- _THE TASK_: Search the data below for "returns" and report how many lines contain it, with no other text.

- _EXERCISE INPUTS_:
◇ ◇ ◇

Lemma insert_by_sharpe_Sorted x rs :
  Sorted (λ a b, sr_sharpe b <= sr_sharpe a) rs ->
  Sorted (λ a b, sr_sharpe b <= sr_sharpe a) (insert_by_sharpe x rs).
Proof.
  induction rs as [|y rs IH]; intros Hs.
  - cbn. by repeat constructor.
  - cbn. destruct (decide (sr_sharpe y <= sr_sharpe x)) as [Hle|Hgt].
    + constructor; [done|]. by constructor.
    + apply Sorted_inv in Hs as [Hs Hhd]. constructor; [by apply IH|].
      destruct rs as [|z rs]; cbn.
      * constructor. lra.
      * destruct (decide (sr_sharpe z <= sr_sharpe x)); constructor; [lra|].
        by apply HdRel_inv in Hhd.
Qed.

Lemma sort_by_sharpe_Sorted rs :
  Sorted (λ a b, sr_sharpe b <= sr_sharpe a) (sort_by_sharpe rs).
Proof.
  induction rs as [|x rs IH]; [constructor|]. cbn.
  by apply insert_by_sharpe_Sorted.
Qed.

Lemma elem_of_concat {A} (x : A) (ls : list (list A)) :
  x ∈ concat ls -> exists l, l ∈ ls /\ x ∈ l.
Proof.
  induction ls as [|l ls IH]; cbn; intros Hx; [by apply elem_of_nil in Hx|].
  apply elem_of_app in Hx as [Hx|Hx].
  - exists l. split; [apply elem_of_cons; by left|done].
  - destruct (IH Hx) as (l' & Hl' & Hx'). exists l'.
    split; [apply elem_of_cons; by right|done].
Qed.

Lemma concat_length_le {A} (ls : list (list A)) :
  Forall (λ l, length l <= 1)%nat ls -> (length (concat ls) <= length ls)%nat.
Proof.
  induction ls as [|l ls IH]; intros H; [done|].
  apply Forall_cons in H as [Hl Hls]. cbn. rewrite length_app.
  specialize (IH Hls). lia.
Qed.

(** X29: [run_interwindow_sweep] fails only when some window has an open
    of 0.  Otherwise it returns at most 24 entries in order of decreasing
    Sharpe ratio, each for one of the swept parameter combinations with at
    least five trades, with trades and skips together no more than the
    window pairs, a win rate between 0 and 1, an average PnL between -15
    and 79.05 cents that is 94.05 times the win rate minus 15 cents up to
    rounding (within [1e-9]), and a non-negative drawdown. *)
Theorem run_interwindow_sweep_report (windows : list Window)
    (regimes : list string) :
  match run_interwindow_sweep windows regimes with
  | Some results =>
      Forall (result_ok windows) results
      /\ Sorted (λ a b, sr_sharpe b <= sr_sharpe a) results
      /\ (length results <= 24)%nat
  | None => exists w, w ∈ windows /\ w_open w = 0
  end.
Proof.
  unfold run_interwindow_sweep.
  destruct (mapM (combo_result windows regimes) combos) as [rss|] eqn:Hmap;
    cbn [mbind option_bind].
  - apply mapM_Some in Hmap.
    split; [|split].
    + apply Forall_forall. intros r Hr.
      rewrite sort_by_sharpe_Permutation in Hr.
      apply elem_of_concat in Hr as (rs & Hrs & Hr).
      apply list_elem_of_lookup_1 in Hrs as [i Hi].
      destruct (Forall2_lookup_r _ _ _ _ _ Hmap Hi) as (combo & Hc & Hres).
      eapply combo_result_ok; [by eapply list_elem_of_lookup_2|done..].
    + apply sort_by_sharpe_Sorted.
    + rewrite sort_by_sharpe_Permutation.
      assert (Hlen : length rss = 24%nat).
      { by rewrite <- (Forall2_length _ _ _ Hmap). }
      rewrite <- Hlen. apply concat_length_le.
      apply Forall_forall. intros rs Hrs.
      apply list_elem_of_lookup_1 in Hrs as [i Hi].
      destruct (Forall2_lookup_r _ _ _ _ _ Hmap Hi) as (combo & Hc & Hres).
      by eapply combo_result_length.
  - apply mapM_None_1 in Hmap.
    apply Exists_exists in Hmap as (combo & _ & Hnone).
    by eapply combo_result_fails.
Qed.

End InterwindowSweepRuns.

(** ** backtest_interwindow.py: order of the windows *)

Section WindowOrder.
Import BacktestInterwindow.

Lemma window_start_range x :
  (window_start x * 1000 <= t x < window_start x * 1000 + 900000)%Z
  /\ (window_start x mod 900 = 0)%Z.
Proof.
  unfold window_start. change (15 * 60)%Z with 900%Z.
  pose proof (Z.div_mod (t x) 1000 ltac:(lia)) as H1.
  pose proof (Z.mod_pos_bound (t x) 1000 ltac:(lia)) as H2.
  pose proof (Z.div_mod (t x / 1000) 900 ltac:(lia)) as H3.
  pose proof (Z.mod_pos_bound (t x / 1000) 900 ltac:(lia)) as H4.
  split; [lia|]. apply Z.mod_mul. lia.
Qed.

Lemma insert_by_t_Sorted x cs :
  Sorted (λ a b, (t a <= t b)%Z) cs ->
  Sorted (λ a b, (t a <= t b)%Z) (insert_by_t x cs).
Proof.
  induction cs as [|y cs IH]; intros Hs.
  - cbn. by repeat constructor.
  - cbn. destruct (decide (t x <= t y)%Z) as [Hle|Hgt].
    + constructor; [done|]. by constructor.
    + apply Sorted_inv in Hs as [Hs Hhd]. constructor; [by apply IH|].
      destruct cs as [|z cs]; cbn.
      * constructor. lia.
      * destruct (decide (t x <= t z)%Z); constructor; [lia|].
        by apply HdRel_inv in Hhd.
Qed.

Lemma sort_by_t_Sorted cs : Sorted (λ a b, (t a <= t b)%Z) (sort_by_t cs).
Proof.
  induction cs as [|x cs IH]; [constructor|]. cbn.
  by apply insert_by_t_Sorted.
Qed.

Lemma strictly_sorted_keys (ks : list Z) :
  Sorted Z.le ks -> NoDup ks -> StronglySorted Z.lt ks.
Proof.
  intros Hs Hnd. apply Sorted_StronglySorted in Hs; [|intros ???; lia].
  induction Hs as [|k ks Hs IH Hall]; [constructor|].
  apply NoDup_cons in Hnd as [Hk Hnd]. constructor; [by apply IH|].
  apply Forall_forall. intros k' Hk'.
  rewrite Forall_forall in Hall. specialize (Hall k' Hk').
  assert (k <> k') by (intros ->; done). lia.
Qed.

Lemma omap_keys_sorted (f : Z -> option Window) (ks : list Z) :
  (forall ws w, f ws = Some w -> w_ts w = ws) ->
  StronglySorted Z.lt ks ->
  StronglySorted Z.lt (w_ts <$> omap f ks).
Proof.
  intros Hf Hs. induction Hs as [|k ks Hs IH Hall]; [constructor|].
  cbn. destruct (f k) as [w|] eqn:Hw; [|exact IH].
  cbn. constructor; [exact IH|].
  apply Forall_forall. intros ts Hts.
  apply list_elem_of_fmap in Hts as (w' & -> & Hw').
  apply list_elem_of_omap in Hw' as (k' & Hk' & Hfk').
  rewrite (Hf _ _ Hw), (Hf _ _ Hfk').
  rewrite Forall_forall in Hall. by apply Hall.
Qed.

(** X30: [group_15min_windows] returns its windows with strictly
    increasing start times, each a multiple of 900 seconds; the three
    candles of a window are in time order, are candles of the input with a
    timestamp inside the quarter hour that starts at the window's [ts], and
    the window's open and close are the open of the first and the close of
    the last of them. *)
Theorem group_15min_windows_ordered (candles : list Candle5) :
  StronglySorted Z.lt (w_ts <$> group_15min_windows candles)
  /\ Forall (λ w,
       (w_ts w mod 900 = 0)%Z
       /\ Sorted (λ a b, (t a <= t b)%Z) (w_candles w)
       /\ Forall (λ x, x ∈ candles
                       /\ (w_ts w * 1000 <= t x < w_ts w * 1000 + 900000)%Z)
            (w_candles w)
       /\ head (o <$> w_candles w) = Some (w_open w)
       /\ last (c <$> w_candles w) = Some (w_close w))
     (group_15min_windows candles).
Proof.
  split.
  - unfold group_15min_windows. apply omap_keys_sorted.
    + intros ws w Hw. by destruct (make_window_Some _ _ _ Hw) as (_ & ? & _).
    + apply strictly_sorted_keys; [apply sorted_keys_sorted|apply sorted_keys_NoDup].
  - apply Forall_forall. intros w Hw. apply elem_of_group in Hw.
    pose proof (make_window_Some _ _ _ Hw) as (Hlen & _ & Hcs).
    assert (Hin : forall x, x ∈ w_candles w ->
              x ∈ candles /\ window_start x = w_ts w).
    { intros x Hx. rewrite Hcs, sort_by_t_Permutation in Hx.
      unfold bucket_of in Hx. by apply list_elem_of_filter in Hx as [? ?]. }
    split; [|split; [|split]].
    + rewrite <- Hcs in Hlen.
      destruct (w_candles w) as [|x rest] eqn:Hw0; [done|].
      destruct (Hin x ltac:(apply elem_of_cons; by left)) as [_ <-].
      apply window_start_range.
    + rewrite Hcs. apply sort_by_t_Sorted.
    + apply Forall_forall. intros x Hx. destruct (Hin x Hx) as [Hxc <-].
      split; [done|apply window_start_range].
    + unfold make_window in Hw.
      destruct (sort_by_t _) as [|c0 [|c1 [|c2 [|? ?]]]]; try done.
      injection Hw as <-. done.
Qed.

◇ ◇ ◇

- _EXERCISE SOLUTION_: 2